• Aim of the exercise
Nothing but the lines below between the line holding "(** [value.get(a, value.get(b))] *)" and the line holding "match utf8_encode command with", inclusive, should appear in the answer, each set down exactly.

• Recorded data
(* ===== verification/DevServers.v ===== *)
(** * Development servers: dev_servers.py

    The launch configuration of a project's frontend and the origin it is bound
    to; DevServerPool runs the servers.  URL parsing, JSON parsing and what the
    resolver finds below a project are answers. *)
From S2P Require Import Prelude Utf8 PyStr Models Paths Database.

Open Scope Z_scope.

Definition MAX_CONFIG_BYTES : Z := 256 * 1024.
Definition MAX_SERVER_OUTPUT_BYTES : Z := 256 * 1024.

(** ** urllib.parse and ipaddress *)

(** What [urlsplit] gives; [s_port] is the property, which may raise. *)
Record split := {
  s_scheme : str; s_username : option str; s_password : option str; s_hostname : option str;
  s_port : res (option Z); s_path : str; s_query : str; s_fragment : str;
}.
Class Urls := {
  urlsplit : str -> res split;
  urlunsplit : str -> str -> str -> str;   (* scheme, netloc, path *)
  is_loopback_ip : str -> res bool;        (* [ip_address(host).is_loopback] *)
}.

Definition unless_value_error {T} (r : res T) (e : res T) : res T :=
  match r with Err (ValueError _) => e | _ => r end.

Section urls.
  Context {urls : Urls}.

(** [f"[{host}]" if ":" in host else host] *)
Definition bracketed (host : str) : str := if bool_decide (COLON ∈ host) then [91%N] ++ host ++ [93%N] else host.
Definition with_port (host : str) (port : Z) : str := host ++ [COLON] ++ str_of_Z port.

Definition loopback_origin (url : str) : res str :=
  parsed <-? unless_value_error (urlsplit url) (agent_error "invalid_frontend_config") ;;
  port <-? unless_value_error (s_port parsed) (agent_error "invalid_frontend_config") ;;
  if negb (bool_decide (s_scheme parsed = lit "http")) then agent_error "invalid_frontend_config"
  else if negb (bool_decide (s_username parsed = None) && bool_decide (s_password parsed = None)) then agent_error "invalid_frontend_config"
  else
    let hostname := default [] (s_hostname parsed) in
    loopback <-? unless_value_error (if bool_decide (hostname = lit "localhost") then Ok true else is_loopback_ip hostname) (Ok false) ;;
    if negb loopback then agent_error "invalid_frontend_config"
    else if negb (bool_decide (s_query parsed = []) && bool_decide (s_fragment parsed = [])) ||
            negb (bool_decide (s_path parsed ∈ [[]; [SLASH]])) then agent_error "invalid_frontend_config"
    else
      let port := default 80 port in
      if negb ((1 <=? port) && (port <=? 65535)) then agent_error "invalid_frontend_config"
      else Ok (urlunsplit (s_scheme parsed) (if port =? 80 then bracketed hostname else with_port (bracketed hostname) port) []).
End urls.

(** ** Configuration *)

Record FrontendLaunchConfig := {
  fc_working_relative : str; fc_working_directory : str; fc_command : str; fc_base_url : str; fc_source : str;
}.
#[export] Instance FrontendLaunchConfig_eq_dec : EqDecision FrontendLaunchConfig.
Proof. solve_decision. Defined.

(** The project as the resolver sees it: the identity check, the bytes of a file
    (at most one more than the limit), where a path leads (relative, absolute). *)
Class ProjectView := {
  view_verified : res unit;
  view_read : str -> res bytes;
  view_resolve : str -> bool -> res (str * str);
  json_loads : str -> option json;
}.

Definition NUL : N := 0%N.
Definition as_text (v : option json) : option str := match v with Some (JStr s) => Some s | _ => None end.
Definition as_object (v : option json) : option (list (str * json)) := match v with Some (JObj o) => Some o | _ => None end.

Section discover.
  Context {urls : Urls} {view : ProjectView}.

Definition _read_json (relative : str) : res (option (list (str * json))) :=
  match view_read relative with
  | Err (AgentError c r d) => if bool_decide (c = "path_not_found"%string) then Ok None else Err (AgentError c r d)
  | Err e => Err e
  | Ok raw =>
      if MAX_CONFIG_BYTES <? Z.of_nat (length raw) then agent_error "invalid_frontend_config"
      else match (t ← utf8_decode raw; json_loads t) with
           | None => agent_error "invalid_frontend_config"
           | Some (JObj o) => Ok (Some o)
           | Some _ => agent_error "invalid_frontend_config"
           end
  end.

(** [value.get(a, value.get(b))] *)
Definition either_key (a b : str) (o : list (str * json)) : option json :=
  match obj_get a o with Some v => Some v | None => obj_get b o end.

Definition _config_from_mapping (value : list (str * json)) (source : str) : res FrontendLaunchConfig :=
  match as_text (Some (default (JStr [DOT]) (obj_get (lit "cwd") value))),
        as_text (either_key (lit "devCommand") (lit "dev_command") value),
        as_text (either_key (lit "baseUrl") (lit "base_url") value) with
  | Some cwd, Some command, Some base_url =>
      let command := strip command in
      match utf8_encode command with
      | None => Err (ValueError "UnicodeEncodeError")
      | Some encoded =>
          if bool_decide (command = []) || (16384 <? Z.of_nat (length encoded)) || bool_decide (NUL ∈ command)
          then agent_error "invalid_frontend_config"
          else
            resolved <-? view_resolve (if bool_decide (cwd = []) then [DOT] else cwd) true ;;
            origin <-? loopback_origin base_url ;;
            Ok {| fc_working_relative := resolved.1; fc_working_directory := resolved.2; fc_command := command;
                  fc_base_url := origin; fc_source := source |}
      end
  | _, _, _ => agent_error "invalid_frontend_config"
  end.

(** *** package.json without a configuration *)

Definition lockfiles : list (str * str) :=
  [(lit "pnpm-lock.yaml", lit "pnpm"); (lit "yarn.lock", lit "yarn"); (lit "bun.lockb", lit "bun"); (lit "bun.lock", lit "bun");
   (lit "package-lock.json", lit "npm")].
Fixpoint lockfile_managers (l : list (str * str)) : res (list str) :=
  match l with
  | [] => Ok []
  | (lockfile, candidate) :: r =>
      match view_resolve lockfile false with
      | Ok _ => found <-? lockfile_managers r ;; Ok (candidate :: found)
      | Err (AgentError c x d) => if bool_decide (c = "path_not_found"%string) then lockfile_managers r else Err (AgentError c x d)
      | Err e => Err e
      end
  end.

Definition dev_script (scripts : list (str * json)) : option str :=
  match as_text (obj_get (lit "dev") scripts), as_text (obj_get (lit "start") scripts) with
  | Some _, _ => Some (lit "dev")
  | None, Some _ => Some (lit "start")
  | None, None => None
  end.
(** Whether a package is among the dependencies of either group. *)
Definition depends_on (package : list (str * json)) (name : str) : bool :=
  existsb (fun group => match as_object (obj_get group package) with
                        | Some o => match obj_get name o with Some _ => true | None => false end
                        | None => false
                        end) [lit "dependencies"; lit "devDependencies"].
Definition framework_port (package : list (str * json)) : option Z :=
  if depends_on package (lit "@angular/core") then Some 4200
  else if depends_on package (lit "vite") then Some 5173
  else if depends_on package (lit "next") || depends_on package (lit "react-scripts") then Some 3000
  else None.

Definition AUTO_SOURCE : str := lit "package.json:auto".
Definition _package_fallback (project : Project) (package : list (str * json)) : res FrontendLaunchConfig :=
  match as_object (obj_get (lit "scripts") package) with
  | None => agent_error "frontend_config_required"
  | Some scripts =>
      match dev_script scripts with
      | None => agent_error "frontend_config_required"
      | Some script =>
          managers <-? lockfile_managers lockfiles ;;
          match managers with
          | _ :: _ :: _ => agent_error "frontend_config_required"
          | _ =>
              let manager := match managers with m :: _ => m | [] => lit "npm" end in
              match framework_port package with
              | None => agent_error "frontend_config_required"
              | Some port =>
                  Ok {| fc_working_relative := [DOT]; fc_working_directory := root project;
                        fc_command := manager ++ lit " run " ++ script; fc_base_url := lit "http://localhost:" ++ str_of_Z port;
                        fc_source := AUTO_SOURCE |}
              end
          end
      end
  end.

Definition discover (project : Project) : res FrontendLaunchConfig :=
  _ <-? view_verified ;;
  first <-? _read_json (lit ".codito/frontend.json") ;;
  match first with
  | Some raw => _config_from_mapping raw (lit ".codito/frontend.json")
  | None =>
      second <-? _read_json (lit "codito.frontend.json") ;;
      match second with
      | Some raw => _config_from_mapping raw (lit "codito.frontend.json")
      | None =>
          package <-? _read_json (lit "package.json") ;;
          match package with
          | None => agent_error "frontend_config_required"
          | Some package =>
              match (nested ← as_object (obj_get (lit "codito") package); as_object (obj_get (lit "frontend") nested)) with
              | Some frontend => _config_from_mapping frontend (lit "package.json#codito.frontend")
              | None => _package_fallback project package
              end
          end
      end
  end.
End discover.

• Exercise result
(** [value.get(a, value.get(b))] *)
Definition either_key (a b : str) (o : list (str * json)) : option json :=
  match obj_get a o with Some v => Some v | None => obj_get b o end.

Definition _config_from_mapping (value : list (str * json)) (source : str) : res FrontendLaunchConfig :=
  match as_text (Some (default (JStr [DOT]) (obj_get (lit "cwd") value))),
        as_text (either_key (lit "devCommand") (lit "dev_command") value),
        as_text (either_key (lit "baseUrl") (lit "base_url") value) with
  | Some cwd, Some command, Some base_url =>
      let command := strip command in
      match utf8_encode command with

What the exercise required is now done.